If a line in the material below has the word "holds", copy it.

── Supplied information

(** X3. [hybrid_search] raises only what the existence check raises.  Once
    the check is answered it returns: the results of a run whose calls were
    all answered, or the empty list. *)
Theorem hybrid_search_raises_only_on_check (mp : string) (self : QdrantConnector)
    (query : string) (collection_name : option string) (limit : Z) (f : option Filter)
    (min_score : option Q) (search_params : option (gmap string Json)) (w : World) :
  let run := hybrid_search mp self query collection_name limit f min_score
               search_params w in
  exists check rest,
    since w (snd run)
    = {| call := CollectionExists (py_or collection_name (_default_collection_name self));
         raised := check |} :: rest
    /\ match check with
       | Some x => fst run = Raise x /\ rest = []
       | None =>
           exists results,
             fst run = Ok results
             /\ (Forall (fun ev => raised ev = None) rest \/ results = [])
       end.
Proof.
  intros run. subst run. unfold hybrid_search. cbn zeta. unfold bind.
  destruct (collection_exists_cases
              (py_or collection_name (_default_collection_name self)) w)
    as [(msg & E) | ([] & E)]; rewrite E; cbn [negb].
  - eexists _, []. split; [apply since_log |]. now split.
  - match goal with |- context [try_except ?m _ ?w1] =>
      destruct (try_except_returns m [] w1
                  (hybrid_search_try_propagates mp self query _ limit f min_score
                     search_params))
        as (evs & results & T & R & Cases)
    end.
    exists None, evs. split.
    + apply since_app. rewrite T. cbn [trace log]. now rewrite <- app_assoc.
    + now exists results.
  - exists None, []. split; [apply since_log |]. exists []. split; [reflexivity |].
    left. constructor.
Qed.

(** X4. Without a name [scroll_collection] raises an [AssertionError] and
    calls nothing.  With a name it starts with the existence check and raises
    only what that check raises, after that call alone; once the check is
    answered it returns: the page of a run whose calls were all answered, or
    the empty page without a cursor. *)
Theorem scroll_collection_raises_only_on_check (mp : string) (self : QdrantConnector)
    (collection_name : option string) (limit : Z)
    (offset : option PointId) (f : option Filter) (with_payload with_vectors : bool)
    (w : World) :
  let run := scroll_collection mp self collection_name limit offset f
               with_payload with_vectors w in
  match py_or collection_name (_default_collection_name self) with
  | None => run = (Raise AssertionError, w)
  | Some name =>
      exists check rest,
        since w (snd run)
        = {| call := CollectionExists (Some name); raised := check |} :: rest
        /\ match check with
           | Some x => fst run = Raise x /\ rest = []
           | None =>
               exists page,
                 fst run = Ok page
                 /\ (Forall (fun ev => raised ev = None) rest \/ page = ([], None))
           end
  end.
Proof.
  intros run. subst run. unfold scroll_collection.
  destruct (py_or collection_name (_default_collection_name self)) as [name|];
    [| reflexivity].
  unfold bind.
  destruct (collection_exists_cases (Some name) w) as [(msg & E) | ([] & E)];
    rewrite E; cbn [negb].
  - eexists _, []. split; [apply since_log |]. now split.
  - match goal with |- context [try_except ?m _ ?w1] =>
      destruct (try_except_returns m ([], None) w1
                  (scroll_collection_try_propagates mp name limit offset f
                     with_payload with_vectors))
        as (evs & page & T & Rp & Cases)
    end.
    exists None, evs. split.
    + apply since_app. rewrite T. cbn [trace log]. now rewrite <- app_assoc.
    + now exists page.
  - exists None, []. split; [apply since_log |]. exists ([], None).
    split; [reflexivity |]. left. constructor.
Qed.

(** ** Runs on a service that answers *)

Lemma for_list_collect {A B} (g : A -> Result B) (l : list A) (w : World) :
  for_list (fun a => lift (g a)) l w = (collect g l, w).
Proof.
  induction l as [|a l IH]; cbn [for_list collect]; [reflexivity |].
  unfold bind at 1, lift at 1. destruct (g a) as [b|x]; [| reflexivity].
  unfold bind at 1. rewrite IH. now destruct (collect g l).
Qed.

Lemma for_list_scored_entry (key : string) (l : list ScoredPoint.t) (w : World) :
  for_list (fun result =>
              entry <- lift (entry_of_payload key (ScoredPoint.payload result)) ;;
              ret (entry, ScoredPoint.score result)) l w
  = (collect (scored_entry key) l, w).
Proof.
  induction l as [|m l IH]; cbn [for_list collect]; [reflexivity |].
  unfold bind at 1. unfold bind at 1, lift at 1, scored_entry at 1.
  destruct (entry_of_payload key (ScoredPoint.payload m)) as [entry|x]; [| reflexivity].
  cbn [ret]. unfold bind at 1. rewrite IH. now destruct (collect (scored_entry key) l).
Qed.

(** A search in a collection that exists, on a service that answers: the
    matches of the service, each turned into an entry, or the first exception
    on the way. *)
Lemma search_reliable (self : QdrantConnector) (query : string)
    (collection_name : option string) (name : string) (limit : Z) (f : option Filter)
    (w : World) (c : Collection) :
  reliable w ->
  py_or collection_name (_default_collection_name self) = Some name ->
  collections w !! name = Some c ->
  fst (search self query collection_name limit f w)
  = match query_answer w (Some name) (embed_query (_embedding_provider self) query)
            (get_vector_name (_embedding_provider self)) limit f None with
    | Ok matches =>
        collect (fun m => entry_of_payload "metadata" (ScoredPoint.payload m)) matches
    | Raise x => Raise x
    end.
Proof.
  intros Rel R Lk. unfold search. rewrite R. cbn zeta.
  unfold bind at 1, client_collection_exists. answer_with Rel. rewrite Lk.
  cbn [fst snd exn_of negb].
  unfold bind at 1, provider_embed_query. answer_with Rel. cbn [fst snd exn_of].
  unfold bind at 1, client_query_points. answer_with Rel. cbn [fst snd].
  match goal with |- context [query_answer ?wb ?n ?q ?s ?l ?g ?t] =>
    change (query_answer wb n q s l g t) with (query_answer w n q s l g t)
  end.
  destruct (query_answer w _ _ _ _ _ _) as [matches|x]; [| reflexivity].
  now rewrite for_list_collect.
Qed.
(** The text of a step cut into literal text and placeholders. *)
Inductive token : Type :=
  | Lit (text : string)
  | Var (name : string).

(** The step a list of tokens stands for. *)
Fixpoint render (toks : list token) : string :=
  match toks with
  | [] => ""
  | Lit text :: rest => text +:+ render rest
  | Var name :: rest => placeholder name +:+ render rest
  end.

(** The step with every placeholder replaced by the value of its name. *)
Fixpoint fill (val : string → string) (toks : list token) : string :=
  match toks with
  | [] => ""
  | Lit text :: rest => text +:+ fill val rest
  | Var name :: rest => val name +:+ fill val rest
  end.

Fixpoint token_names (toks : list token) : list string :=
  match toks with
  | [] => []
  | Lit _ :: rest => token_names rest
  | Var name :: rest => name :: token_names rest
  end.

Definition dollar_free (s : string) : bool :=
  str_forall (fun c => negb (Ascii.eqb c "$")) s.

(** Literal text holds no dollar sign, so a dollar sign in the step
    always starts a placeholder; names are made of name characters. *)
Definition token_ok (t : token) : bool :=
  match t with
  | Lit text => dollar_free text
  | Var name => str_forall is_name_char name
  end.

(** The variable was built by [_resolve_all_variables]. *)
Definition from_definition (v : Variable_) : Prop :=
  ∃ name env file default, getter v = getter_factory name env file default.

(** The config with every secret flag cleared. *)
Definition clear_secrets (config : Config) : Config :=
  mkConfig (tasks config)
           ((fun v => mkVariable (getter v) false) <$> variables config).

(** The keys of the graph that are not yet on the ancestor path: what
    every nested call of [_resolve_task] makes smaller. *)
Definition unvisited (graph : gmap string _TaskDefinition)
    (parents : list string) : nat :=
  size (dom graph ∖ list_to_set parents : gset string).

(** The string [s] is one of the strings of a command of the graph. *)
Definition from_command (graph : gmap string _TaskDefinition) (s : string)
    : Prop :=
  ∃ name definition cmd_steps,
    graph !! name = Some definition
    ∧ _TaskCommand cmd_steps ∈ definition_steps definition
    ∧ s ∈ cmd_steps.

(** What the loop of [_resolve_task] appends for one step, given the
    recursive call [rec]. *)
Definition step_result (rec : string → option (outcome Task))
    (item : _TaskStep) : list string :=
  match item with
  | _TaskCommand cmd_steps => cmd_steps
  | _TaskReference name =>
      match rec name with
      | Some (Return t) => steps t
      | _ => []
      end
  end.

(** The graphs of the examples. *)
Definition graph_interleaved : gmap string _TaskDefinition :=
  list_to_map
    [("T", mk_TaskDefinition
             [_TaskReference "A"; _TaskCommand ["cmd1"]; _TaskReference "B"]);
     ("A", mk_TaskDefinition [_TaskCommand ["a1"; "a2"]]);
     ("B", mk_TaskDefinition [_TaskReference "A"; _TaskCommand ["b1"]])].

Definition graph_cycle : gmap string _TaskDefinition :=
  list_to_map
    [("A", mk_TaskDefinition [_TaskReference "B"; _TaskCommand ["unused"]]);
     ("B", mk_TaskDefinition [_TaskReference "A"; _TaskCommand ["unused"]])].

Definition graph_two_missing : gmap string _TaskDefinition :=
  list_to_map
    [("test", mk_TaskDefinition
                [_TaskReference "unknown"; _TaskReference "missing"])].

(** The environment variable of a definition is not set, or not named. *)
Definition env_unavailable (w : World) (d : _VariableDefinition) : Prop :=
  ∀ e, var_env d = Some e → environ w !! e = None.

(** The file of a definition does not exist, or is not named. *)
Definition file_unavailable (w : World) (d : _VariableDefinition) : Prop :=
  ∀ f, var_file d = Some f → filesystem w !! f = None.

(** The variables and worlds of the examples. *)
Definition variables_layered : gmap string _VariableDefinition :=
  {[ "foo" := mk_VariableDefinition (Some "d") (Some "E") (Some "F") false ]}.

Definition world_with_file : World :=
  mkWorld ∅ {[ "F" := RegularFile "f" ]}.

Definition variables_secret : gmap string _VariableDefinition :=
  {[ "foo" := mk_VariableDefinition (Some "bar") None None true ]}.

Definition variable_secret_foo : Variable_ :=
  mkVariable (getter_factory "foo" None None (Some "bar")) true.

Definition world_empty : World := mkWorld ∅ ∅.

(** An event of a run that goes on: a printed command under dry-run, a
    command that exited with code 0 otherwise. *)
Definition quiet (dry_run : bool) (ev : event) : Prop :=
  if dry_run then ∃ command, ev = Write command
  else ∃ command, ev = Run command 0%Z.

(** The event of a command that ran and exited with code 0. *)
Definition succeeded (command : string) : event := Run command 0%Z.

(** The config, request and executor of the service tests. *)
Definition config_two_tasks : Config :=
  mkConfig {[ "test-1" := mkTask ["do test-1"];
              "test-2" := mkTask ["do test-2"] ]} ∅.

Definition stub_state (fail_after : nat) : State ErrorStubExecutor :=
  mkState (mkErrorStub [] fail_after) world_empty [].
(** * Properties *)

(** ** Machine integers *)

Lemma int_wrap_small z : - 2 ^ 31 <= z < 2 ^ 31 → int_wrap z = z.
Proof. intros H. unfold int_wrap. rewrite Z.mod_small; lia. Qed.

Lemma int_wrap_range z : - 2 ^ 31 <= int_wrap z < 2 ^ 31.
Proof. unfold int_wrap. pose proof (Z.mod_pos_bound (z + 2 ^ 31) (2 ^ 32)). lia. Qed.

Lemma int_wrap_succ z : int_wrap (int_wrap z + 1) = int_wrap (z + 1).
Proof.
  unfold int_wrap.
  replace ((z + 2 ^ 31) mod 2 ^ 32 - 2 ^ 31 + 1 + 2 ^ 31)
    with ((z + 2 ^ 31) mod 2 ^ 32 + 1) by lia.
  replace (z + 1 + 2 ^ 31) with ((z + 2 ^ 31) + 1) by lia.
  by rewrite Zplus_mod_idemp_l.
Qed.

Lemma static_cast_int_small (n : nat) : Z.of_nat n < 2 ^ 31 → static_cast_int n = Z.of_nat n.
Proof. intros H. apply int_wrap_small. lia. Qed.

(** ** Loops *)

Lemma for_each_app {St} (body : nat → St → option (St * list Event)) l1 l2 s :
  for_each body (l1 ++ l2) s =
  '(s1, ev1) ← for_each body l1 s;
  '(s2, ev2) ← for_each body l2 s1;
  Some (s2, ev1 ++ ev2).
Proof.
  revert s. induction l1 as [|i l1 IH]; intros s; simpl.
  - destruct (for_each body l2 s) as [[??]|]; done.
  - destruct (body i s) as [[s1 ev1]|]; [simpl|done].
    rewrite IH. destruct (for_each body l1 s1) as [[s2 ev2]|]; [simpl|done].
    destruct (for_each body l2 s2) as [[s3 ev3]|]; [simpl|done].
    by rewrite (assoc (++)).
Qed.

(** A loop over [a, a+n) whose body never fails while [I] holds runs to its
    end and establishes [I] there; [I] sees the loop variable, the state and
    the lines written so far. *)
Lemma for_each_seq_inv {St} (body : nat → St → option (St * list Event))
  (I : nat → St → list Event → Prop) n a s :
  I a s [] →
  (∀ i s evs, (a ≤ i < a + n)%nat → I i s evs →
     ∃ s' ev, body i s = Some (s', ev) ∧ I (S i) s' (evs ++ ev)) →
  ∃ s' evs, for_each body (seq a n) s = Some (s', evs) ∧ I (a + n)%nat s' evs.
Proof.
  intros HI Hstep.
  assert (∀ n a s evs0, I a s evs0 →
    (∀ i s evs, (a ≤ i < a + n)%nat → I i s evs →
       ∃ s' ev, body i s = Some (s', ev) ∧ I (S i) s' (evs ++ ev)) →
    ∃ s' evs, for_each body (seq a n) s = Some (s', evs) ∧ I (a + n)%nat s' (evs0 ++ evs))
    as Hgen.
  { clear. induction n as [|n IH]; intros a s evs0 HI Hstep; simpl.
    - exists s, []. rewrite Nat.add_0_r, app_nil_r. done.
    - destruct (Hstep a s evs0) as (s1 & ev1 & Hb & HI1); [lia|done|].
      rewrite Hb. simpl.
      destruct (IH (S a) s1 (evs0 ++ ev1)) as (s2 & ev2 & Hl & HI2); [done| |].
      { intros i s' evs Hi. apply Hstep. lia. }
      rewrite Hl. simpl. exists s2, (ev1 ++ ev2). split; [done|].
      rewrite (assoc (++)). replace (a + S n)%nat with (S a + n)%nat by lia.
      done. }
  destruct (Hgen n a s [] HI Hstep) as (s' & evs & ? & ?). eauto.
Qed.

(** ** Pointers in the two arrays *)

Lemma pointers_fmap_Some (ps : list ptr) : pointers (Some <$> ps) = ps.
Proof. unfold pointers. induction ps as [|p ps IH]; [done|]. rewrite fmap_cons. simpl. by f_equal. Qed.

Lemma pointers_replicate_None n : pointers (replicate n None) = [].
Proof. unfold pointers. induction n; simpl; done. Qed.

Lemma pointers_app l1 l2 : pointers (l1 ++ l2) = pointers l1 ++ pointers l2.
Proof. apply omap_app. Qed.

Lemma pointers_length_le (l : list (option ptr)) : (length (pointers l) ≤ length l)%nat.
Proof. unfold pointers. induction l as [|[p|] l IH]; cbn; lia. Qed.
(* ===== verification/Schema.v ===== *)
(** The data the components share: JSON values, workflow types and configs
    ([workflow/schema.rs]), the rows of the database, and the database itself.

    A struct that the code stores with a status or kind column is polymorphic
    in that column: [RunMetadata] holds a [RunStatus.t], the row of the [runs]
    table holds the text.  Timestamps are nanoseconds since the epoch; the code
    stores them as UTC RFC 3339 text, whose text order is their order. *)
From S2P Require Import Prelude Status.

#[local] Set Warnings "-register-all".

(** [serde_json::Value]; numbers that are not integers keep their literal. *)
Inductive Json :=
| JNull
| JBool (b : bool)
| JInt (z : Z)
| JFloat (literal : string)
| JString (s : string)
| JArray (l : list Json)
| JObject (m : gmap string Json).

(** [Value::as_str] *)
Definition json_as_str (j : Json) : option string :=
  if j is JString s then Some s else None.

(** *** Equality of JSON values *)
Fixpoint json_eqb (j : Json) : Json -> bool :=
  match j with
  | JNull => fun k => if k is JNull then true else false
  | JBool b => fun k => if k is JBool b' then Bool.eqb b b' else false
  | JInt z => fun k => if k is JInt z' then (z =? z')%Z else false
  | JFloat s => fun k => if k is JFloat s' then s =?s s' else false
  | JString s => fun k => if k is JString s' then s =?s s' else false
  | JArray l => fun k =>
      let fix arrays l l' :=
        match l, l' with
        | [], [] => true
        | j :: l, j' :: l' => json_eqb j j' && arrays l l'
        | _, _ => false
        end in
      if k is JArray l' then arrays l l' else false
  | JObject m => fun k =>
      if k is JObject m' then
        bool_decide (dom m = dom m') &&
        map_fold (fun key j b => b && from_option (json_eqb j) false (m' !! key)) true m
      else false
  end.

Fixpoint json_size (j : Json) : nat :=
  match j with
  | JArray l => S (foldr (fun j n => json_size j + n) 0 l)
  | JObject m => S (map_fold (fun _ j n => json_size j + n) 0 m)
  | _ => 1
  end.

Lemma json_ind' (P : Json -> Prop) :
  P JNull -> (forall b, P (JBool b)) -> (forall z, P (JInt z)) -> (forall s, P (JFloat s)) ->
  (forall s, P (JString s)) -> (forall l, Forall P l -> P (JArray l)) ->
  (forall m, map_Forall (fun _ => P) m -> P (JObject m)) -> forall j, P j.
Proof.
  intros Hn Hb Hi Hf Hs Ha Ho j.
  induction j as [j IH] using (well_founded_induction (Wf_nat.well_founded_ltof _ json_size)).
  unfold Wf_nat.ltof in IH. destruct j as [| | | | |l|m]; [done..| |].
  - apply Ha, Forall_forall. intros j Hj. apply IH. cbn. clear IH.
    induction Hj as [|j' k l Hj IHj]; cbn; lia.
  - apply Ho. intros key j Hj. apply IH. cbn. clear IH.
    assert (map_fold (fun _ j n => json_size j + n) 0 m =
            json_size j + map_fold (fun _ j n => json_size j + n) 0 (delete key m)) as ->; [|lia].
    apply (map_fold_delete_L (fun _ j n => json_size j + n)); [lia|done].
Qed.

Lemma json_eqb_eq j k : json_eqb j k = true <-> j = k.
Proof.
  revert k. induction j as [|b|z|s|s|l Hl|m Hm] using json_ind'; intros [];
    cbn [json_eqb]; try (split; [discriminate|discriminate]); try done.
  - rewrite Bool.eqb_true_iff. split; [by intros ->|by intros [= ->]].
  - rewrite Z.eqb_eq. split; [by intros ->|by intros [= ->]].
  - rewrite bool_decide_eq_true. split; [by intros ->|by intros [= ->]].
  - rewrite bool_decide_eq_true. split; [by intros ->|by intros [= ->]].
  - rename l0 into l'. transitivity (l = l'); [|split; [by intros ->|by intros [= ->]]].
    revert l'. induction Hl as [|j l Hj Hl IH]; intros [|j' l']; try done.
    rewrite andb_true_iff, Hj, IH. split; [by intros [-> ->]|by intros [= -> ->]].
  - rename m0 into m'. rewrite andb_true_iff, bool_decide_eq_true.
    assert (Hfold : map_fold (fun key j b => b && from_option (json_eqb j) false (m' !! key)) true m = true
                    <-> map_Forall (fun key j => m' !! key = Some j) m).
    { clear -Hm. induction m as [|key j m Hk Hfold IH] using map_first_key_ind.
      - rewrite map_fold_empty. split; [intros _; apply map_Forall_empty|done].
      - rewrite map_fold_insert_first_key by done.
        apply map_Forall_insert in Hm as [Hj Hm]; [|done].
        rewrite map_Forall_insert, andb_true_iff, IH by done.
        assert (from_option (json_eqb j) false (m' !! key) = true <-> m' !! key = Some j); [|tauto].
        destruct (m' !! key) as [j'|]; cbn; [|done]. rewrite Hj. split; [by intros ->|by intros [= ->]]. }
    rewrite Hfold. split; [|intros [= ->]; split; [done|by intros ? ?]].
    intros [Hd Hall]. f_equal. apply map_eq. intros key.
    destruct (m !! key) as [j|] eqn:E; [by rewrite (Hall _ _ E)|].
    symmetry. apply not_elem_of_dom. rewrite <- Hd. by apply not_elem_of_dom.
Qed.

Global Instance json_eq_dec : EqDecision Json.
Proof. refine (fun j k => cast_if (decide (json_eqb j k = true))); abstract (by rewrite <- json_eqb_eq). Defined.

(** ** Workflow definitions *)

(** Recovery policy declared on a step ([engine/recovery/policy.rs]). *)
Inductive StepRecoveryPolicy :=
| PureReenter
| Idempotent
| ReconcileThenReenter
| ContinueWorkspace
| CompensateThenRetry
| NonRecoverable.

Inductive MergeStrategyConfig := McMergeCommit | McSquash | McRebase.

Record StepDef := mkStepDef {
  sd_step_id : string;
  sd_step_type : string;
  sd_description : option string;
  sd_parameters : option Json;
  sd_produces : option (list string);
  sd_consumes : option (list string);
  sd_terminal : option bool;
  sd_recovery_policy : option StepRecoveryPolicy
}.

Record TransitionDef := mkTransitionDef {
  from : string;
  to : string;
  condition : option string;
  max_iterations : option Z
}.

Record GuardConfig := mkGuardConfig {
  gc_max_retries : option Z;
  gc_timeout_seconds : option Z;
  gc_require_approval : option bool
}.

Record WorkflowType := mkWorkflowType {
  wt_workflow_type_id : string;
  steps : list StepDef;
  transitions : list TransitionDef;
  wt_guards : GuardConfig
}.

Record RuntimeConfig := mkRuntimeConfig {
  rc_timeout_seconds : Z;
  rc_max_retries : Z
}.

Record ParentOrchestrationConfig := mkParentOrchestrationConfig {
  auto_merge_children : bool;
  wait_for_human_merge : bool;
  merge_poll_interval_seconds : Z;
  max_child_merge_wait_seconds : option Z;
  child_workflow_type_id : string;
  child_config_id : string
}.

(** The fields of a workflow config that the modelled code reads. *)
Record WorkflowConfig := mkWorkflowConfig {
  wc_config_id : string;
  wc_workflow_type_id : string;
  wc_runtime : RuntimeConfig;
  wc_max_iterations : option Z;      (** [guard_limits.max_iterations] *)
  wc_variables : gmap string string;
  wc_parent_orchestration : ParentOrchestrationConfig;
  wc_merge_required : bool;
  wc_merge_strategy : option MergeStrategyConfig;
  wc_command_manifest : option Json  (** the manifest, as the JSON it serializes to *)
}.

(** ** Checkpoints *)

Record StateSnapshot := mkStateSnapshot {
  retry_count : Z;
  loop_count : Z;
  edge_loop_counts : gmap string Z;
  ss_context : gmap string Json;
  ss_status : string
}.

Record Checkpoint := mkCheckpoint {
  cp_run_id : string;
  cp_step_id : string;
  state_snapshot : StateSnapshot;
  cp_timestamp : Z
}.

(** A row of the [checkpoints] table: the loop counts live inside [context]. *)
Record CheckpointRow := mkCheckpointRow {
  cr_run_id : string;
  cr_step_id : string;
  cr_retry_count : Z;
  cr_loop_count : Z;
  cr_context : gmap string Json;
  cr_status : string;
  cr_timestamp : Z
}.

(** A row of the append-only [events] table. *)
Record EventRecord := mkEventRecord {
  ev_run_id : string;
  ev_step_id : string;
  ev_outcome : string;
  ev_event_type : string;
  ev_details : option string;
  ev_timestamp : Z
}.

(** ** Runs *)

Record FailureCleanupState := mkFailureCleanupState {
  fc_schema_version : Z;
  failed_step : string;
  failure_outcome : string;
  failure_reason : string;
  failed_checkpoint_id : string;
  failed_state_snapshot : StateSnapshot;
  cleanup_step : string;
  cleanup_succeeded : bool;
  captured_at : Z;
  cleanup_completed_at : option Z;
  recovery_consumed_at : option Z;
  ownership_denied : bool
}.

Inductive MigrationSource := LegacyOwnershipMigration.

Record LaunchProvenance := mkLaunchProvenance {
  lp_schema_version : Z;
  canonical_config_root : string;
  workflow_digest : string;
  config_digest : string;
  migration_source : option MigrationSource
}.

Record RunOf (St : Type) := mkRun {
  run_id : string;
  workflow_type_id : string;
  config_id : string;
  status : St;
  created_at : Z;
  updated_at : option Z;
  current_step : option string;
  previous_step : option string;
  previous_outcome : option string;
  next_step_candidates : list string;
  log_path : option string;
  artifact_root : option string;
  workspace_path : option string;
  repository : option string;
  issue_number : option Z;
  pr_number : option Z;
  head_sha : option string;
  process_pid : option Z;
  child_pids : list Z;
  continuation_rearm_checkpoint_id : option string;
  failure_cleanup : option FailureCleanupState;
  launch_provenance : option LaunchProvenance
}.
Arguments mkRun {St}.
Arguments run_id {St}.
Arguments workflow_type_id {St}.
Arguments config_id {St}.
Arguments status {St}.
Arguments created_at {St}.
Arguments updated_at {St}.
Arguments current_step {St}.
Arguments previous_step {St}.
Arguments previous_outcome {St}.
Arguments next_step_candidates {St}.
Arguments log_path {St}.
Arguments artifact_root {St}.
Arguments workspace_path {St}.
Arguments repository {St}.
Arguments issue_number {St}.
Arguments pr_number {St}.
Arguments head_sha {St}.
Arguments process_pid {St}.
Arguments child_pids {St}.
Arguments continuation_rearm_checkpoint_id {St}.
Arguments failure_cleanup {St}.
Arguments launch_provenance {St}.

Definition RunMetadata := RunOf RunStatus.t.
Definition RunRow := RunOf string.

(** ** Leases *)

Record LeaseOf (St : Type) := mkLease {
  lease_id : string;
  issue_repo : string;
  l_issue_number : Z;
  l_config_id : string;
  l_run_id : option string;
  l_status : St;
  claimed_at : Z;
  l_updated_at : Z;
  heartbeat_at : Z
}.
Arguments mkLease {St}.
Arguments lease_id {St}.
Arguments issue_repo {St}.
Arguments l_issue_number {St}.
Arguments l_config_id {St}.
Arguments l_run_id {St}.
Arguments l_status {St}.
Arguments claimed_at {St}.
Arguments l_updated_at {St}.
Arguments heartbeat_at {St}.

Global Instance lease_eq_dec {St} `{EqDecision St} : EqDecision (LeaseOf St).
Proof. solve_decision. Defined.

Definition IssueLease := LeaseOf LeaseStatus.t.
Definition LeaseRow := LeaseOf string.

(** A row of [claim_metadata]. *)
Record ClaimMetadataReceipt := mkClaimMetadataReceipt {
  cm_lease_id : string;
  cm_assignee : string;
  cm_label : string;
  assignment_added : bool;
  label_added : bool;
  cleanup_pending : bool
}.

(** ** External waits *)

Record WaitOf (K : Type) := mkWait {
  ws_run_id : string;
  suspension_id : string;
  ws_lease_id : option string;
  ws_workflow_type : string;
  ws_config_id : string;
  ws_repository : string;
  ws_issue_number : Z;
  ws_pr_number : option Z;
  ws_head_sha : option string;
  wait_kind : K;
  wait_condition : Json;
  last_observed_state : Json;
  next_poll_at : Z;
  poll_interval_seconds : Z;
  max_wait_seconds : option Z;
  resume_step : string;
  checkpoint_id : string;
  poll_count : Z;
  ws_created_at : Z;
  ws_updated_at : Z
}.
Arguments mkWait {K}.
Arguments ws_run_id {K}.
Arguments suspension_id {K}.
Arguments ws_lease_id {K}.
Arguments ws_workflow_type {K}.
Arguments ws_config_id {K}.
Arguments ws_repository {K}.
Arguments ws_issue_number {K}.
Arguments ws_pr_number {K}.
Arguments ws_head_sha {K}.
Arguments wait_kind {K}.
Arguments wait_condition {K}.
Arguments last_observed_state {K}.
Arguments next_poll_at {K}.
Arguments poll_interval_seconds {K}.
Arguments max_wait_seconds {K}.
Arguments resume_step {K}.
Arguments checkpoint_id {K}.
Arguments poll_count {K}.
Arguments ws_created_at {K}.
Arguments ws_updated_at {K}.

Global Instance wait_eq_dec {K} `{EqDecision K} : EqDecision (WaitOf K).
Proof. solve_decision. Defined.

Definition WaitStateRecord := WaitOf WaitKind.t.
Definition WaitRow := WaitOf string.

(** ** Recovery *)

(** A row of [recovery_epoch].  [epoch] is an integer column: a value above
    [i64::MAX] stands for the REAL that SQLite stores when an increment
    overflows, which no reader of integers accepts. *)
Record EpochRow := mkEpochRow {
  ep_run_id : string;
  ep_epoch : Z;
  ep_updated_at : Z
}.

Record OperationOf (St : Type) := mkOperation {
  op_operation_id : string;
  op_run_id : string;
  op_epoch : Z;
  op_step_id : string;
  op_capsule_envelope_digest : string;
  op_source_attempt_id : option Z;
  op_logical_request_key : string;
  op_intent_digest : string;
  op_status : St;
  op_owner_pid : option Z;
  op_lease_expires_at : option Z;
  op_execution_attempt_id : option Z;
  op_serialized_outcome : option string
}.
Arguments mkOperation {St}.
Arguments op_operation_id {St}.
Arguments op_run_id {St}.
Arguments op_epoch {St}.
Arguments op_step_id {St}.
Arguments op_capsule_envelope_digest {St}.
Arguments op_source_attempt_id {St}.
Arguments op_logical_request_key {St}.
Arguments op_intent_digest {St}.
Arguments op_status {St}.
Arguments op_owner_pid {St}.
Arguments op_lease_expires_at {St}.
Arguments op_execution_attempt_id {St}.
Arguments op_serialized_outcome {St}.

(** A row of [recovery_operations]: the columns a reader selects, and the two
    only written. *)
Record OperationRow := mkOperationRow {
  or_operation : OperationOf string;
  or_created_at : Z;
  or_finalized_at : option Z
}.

────

• [Answer to this problem]:
(** Literal text holds no dollar sign, so a dollar sign in the step
(** A loop over [a, a+n) whose body never fails while [I] holds runs to its
    in that column: [RunMetadata] holds a [RunStatus.t], the row of the [runs]
    table holds the text.  Timestamps are nanoseconds since the epoch; the code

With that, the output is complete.